Our computation of these non-GAAP measures is likely to differ from the methods used by other companies in computing similarly titled or defined terms. Non-GAAP measures have limitations as analytical tools and should be considered in addition to, not in isolation or as a substitute for, or superior to, our measures of financial performance prepared in accordance with GAAP, including pre-tax income (loss) and net income (loss) attributable to Aleris International, Inc. Investors are encouraged to review the accompanying tables reconciling Adjusted EBITDA and segment Adjusted EBITDA to comparable GAAP amounts. Management uses Adjusted EBITDA and segment Adjusted EBITDA as a performance metric and believes the measure provides additional information commonly used by parties to our revolving credit facility and holders of our 7 5/8% senior notes in understanding the Company's operating results and the ongoing performance of our underlying businesses. In addition, Adjusted EBITDA, including the impacts of metal price lag, is a component of certain covenants under the revolving credit facility and EBITDA, with certain adjustments, is a component of certain covenants under the indenture governing our 7 5/8% senior notes.
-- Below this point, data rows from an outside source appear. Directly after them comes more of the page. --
(** * word_count.py: counting the Wordle guesses that comply with the filters

    A shallow embedding of [src/word_count.py]: the checks that [cli] runs on
    the parsed arguments, the two predicates [match_letters] and
    [match_substrings], and the filtering pass of [main].

    Python values are modelled as follows.
    - [str] is [string], its characters those of [ascii] (the word list is
      lowercase ASCII); a one-character string is [String c ""].
    - [int] is [Z]; [len] gives a [nat].
    - [Optional[List[_]]] is [option (list _)].
    - [set(xs)] over integers is a [gset Z].
    - A call that may raise returns a [result]: either [Ok v] or [Raise e]. *)

From Stdlib Require Import Ascii.
From stdpp Require Import gmap strings list.

Local Open Scope string_scope.
Local Open Scope Z_scope.

(** ** Exceptions and results *)

Inductive exn : Type :=
  | ValueError (msg : string)
  | IndexError (msg : string).

Inductive result (A : Type) : Type :=
  | Ok (v : A)
  | Raise (e : exn).

Arguments Ok {A} v.
Arguments Raise {A} e.

Definition bind {A B : Type} (m : result A) (k : A → result B) : result B :=
  match m with
  | Ok v => k v
  | Raise e => Raise e
  end.

Notation "'let!' x ':=' m 'in' k" := (bind m (fun x => k))
  (at level 10, x name, m at level 100, k at level 200,
   format "'[' 'let!'  x  ':='  m  'in' ']' '/' k").

(** ** Python built-ins used by the program *)

(** [word[i]]: negative indices count from the end, anything outside the
    string raises [IndexError]. *)
Definition string_index_out_of_range : exn :=
  IndexError "string index out of range".

Definition getitem (s : string) (i : Z) : result string :=
  let n := Z.of_nat (String.length s) in
  let j := if i <? 0 then i + n else i in
  if (j <? 0) || (n <=? j) then Raise string_index_out_of_range
  else match String.get (Z.to_nat j) s with
       | Some c => Ok (String c "")
       | None => Raise string_index_out_of_range
       end.

(** [sub in s] on strings: [sub] occurs in [s] as a contiguous run. *)
Fixpoint str_in (sub s : string) : bool :=
  String.prefix sub s ||
  match s with
  | EmptyString => false
  | String _ s' => str_in sub s'
  end.

(** [all(f(x) for x in xs)] where [f] may raise: the generator is consumed
    from the left, stops at the first false, and an exception raised on the
    way propagates. *)
Fixpoint all {A : Type} (f : A → result bool) (xs : list A) : result bool :=
  match xs with
  | [] => Ok true
  | x :: xs' =>
      let! b := f x in
      if b : bool then all f xs' else Ok false
  end.

(** [any(f(x) for x in xs)] for an [f] that cannot raise. *)
Definition any {A : Type} (f : A → bool) (xs : list A) : bool := existsb f xs.

(** [[x for x in xs if f(x)]] where [f] may raise. *)
Fixpoint comprehension {A : Type} (f : A → result bool) (xs : list A)
  : result (list A) :=
  match xs with
  | [] => Ok []
  | x :: xs' =>
      let! b := f x in
      let! rest := comprehension f xs' in
      Ok (if b : bool then x :: rest else rest)
  end.

(** [s.split(sep)] for a one-character separator. *)
Fixpoint split (sep : Ascii.ascii) (s : string) : list string :=
  match s with
  | EmptyString => [""]
  | String c s' =>
      if Ascii.eqb c sep then "" :: split sep s'
      else match split sep s' with
           | [] => [String c ""]
           | w :: ws => String c w :: ws
           end
  end.

Definition newline : Ascii.ascii := Ascii.ascii_of_nat 10.

(** ** The parsed arguments *)

Record Namespace : Type := mkNamespace {
  letters : option (list string);
  positions : option (list Z);
  substrings : option (list string)
}.

(** ** [cli]: the checks run after [parse_args] *)

Definition msg_single_character : string :=
  "Each letter must be a single character. Letters must be separated by spaces".
Definition msg_position_per_letter : string :=
  "A position must be provided for each letter".
Definition msg_same_position : string :=
  "The same position cannot be provided twice".
Definition msg_valid_positions : string :=
  "Valid positions are 0, 1, 2, 3, or 4".
Definition msg_letters_required : string :=
  "A list of letters is required when using the --positions argument".
Definition msg_substring_length : string :=
  "A substring annot be longer than a valid wordle guess".

Definition check_letters (args : Namespace) : result unit :=
  match letters args with
  | Some ls =>
      if any (fun l => (1 <? String.length l)%nat) ls
      then Raise (ValueError msg_single_character)
      else Ok tt
  | None => Ok tt
  end.

Definition check_positions (args : Namespace) : result unit :=
  match letters args, positions args with
  | Some ls, Some ps =>
      if negb (length ls =? length ps)%nat
      then Raise (ValueError msg_position_per_letter)
      else if negb (size (list_to_set ps : gset Z) =? length ps)%nat
      then Raise (ValueError msg_same_position)
      else if any (fun p => (p <? 0) || (4 <? p)) ps
      then Raise (ValueError msg_valid_positions)
      else Ok tt
  | None, Some _ => Raise (ValueError msg_letters_required)
  | _, None => Ok tt
  end.

Definition check_substrings (args : Namespace) : result unit :=
  match substrings args with
  | Some ss =>
      if (5 <? length ss)%nat
      then Raise (ValueError msg_substring_length)
      else Ok tt
  | None => Ok tt
  end.

Definition cli (args : Namespace) : result Namespace :=
  let! _ := check_letters args in
  let! _ := check_positions args in
  let! _ := check_substrings args in
  Ok args.

(** ** The two predicates *)

Definition match_letters (word : string) (letters : option (list string))
    (positions : option (list Z)) : result bool :=
  match letters with
  | None => Ok true
  | Some ls =>
      match positions with
      | Some ps =>
          all (fun lp : string * Z =>
                 let! c := getitem word lp.2 in Ok (String.eqb c lp.1))
              (zip ls ps)
      | None => Ok (forallb (fun l => str_in l word) ls)
      end
  end.

Definition match_substrings (word : string) (substrings : option (list string))
  : bool :=
  match substrings with
  | None => true
  | Some ss => forallb (fun substring => str_in substring word) ss
  end.

(** ** [main]: the filtering pass over the fetched text *)

(** [match_letters(...) and match_substrings(...)]: the right operand is
    evaluated only when the left one is true. *)
Definition is_valid (args : Namespace) (word : string) : result bool :=
  let! b := match_letters word (letters args) (positions args) in
  if b : bool then Ok (match_substrings word (substrings args)) else Ok false.

Definition valid_words (args : Namespace) (words : list string)
  : result (list string) :=
  comprehension (is_valid args) words.

Definition matching_word_count (args : Namespace) (words : list string)
  : result nat :=
  let! vs := valid_words args words in Ok (length vs).

(** [text] is the body of the response; the value returned is the number
    printed after [MATCHING WORD COUNT:]. *)
Definition main (args : Namespace) (text : string) : result nat :=
  matching_word_count args (split newline text).

(** ** What the specification talks about *)

(** [sub] is a contiguous substring of [s]. *)
Definition is_substring (sub s : string) : Prop :=
  ∃ pre post : string, s = pre +:+ sub +:+ post.

(** The character [c] occurs somewhere in [s]. *)
Definition occurs (c : Ascii.ascii) (s : string) : Prop :=
  ∃ i : nat, String.get i s = Some c.

(** ** Auxiliary notions used in the statements *)

(** [word[p] == l] for a position counted from the start of the word. *)
Definition char_is (w : string) (p : Z) (l : string) : Prop :=
  0 ≤ p ∧ ∃ c, String.get (Z.to_nat p) w = Some c ∧ l = String c "".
Aleris is a privately-held, global leader in aluminum rolled products and extrusions, aluminum recycling and specification alloy production. Headquartered in Beachwood, Ohio, the company operates more than 40 production facilities in the Americas, Europe and Asia. For more information, visit www.aleris.com.
While Aleris will in the future be required to file periodic and current reports with the SEC under the indenture governing the 7 5/8% senior notes, Aleris currently has no obligation under the Securities Act of 1933, as amended, the Securities Exchange Act of 1934, as amended, or other laws to publicly disclose financial or other information regarding its business. Aleris may publicly disclose certain information from time to time, in its sole discretion.
The information disclosed in this press release is believed by Aleris to be accurate as of the date hereof. Aleris expressly disclaims any duty to update the information contained in this press release. Persons engaging in any transactions with Aleris or in Aleris's securities are cautioned that there may exist other material information regarding Aleris that is not publicly available.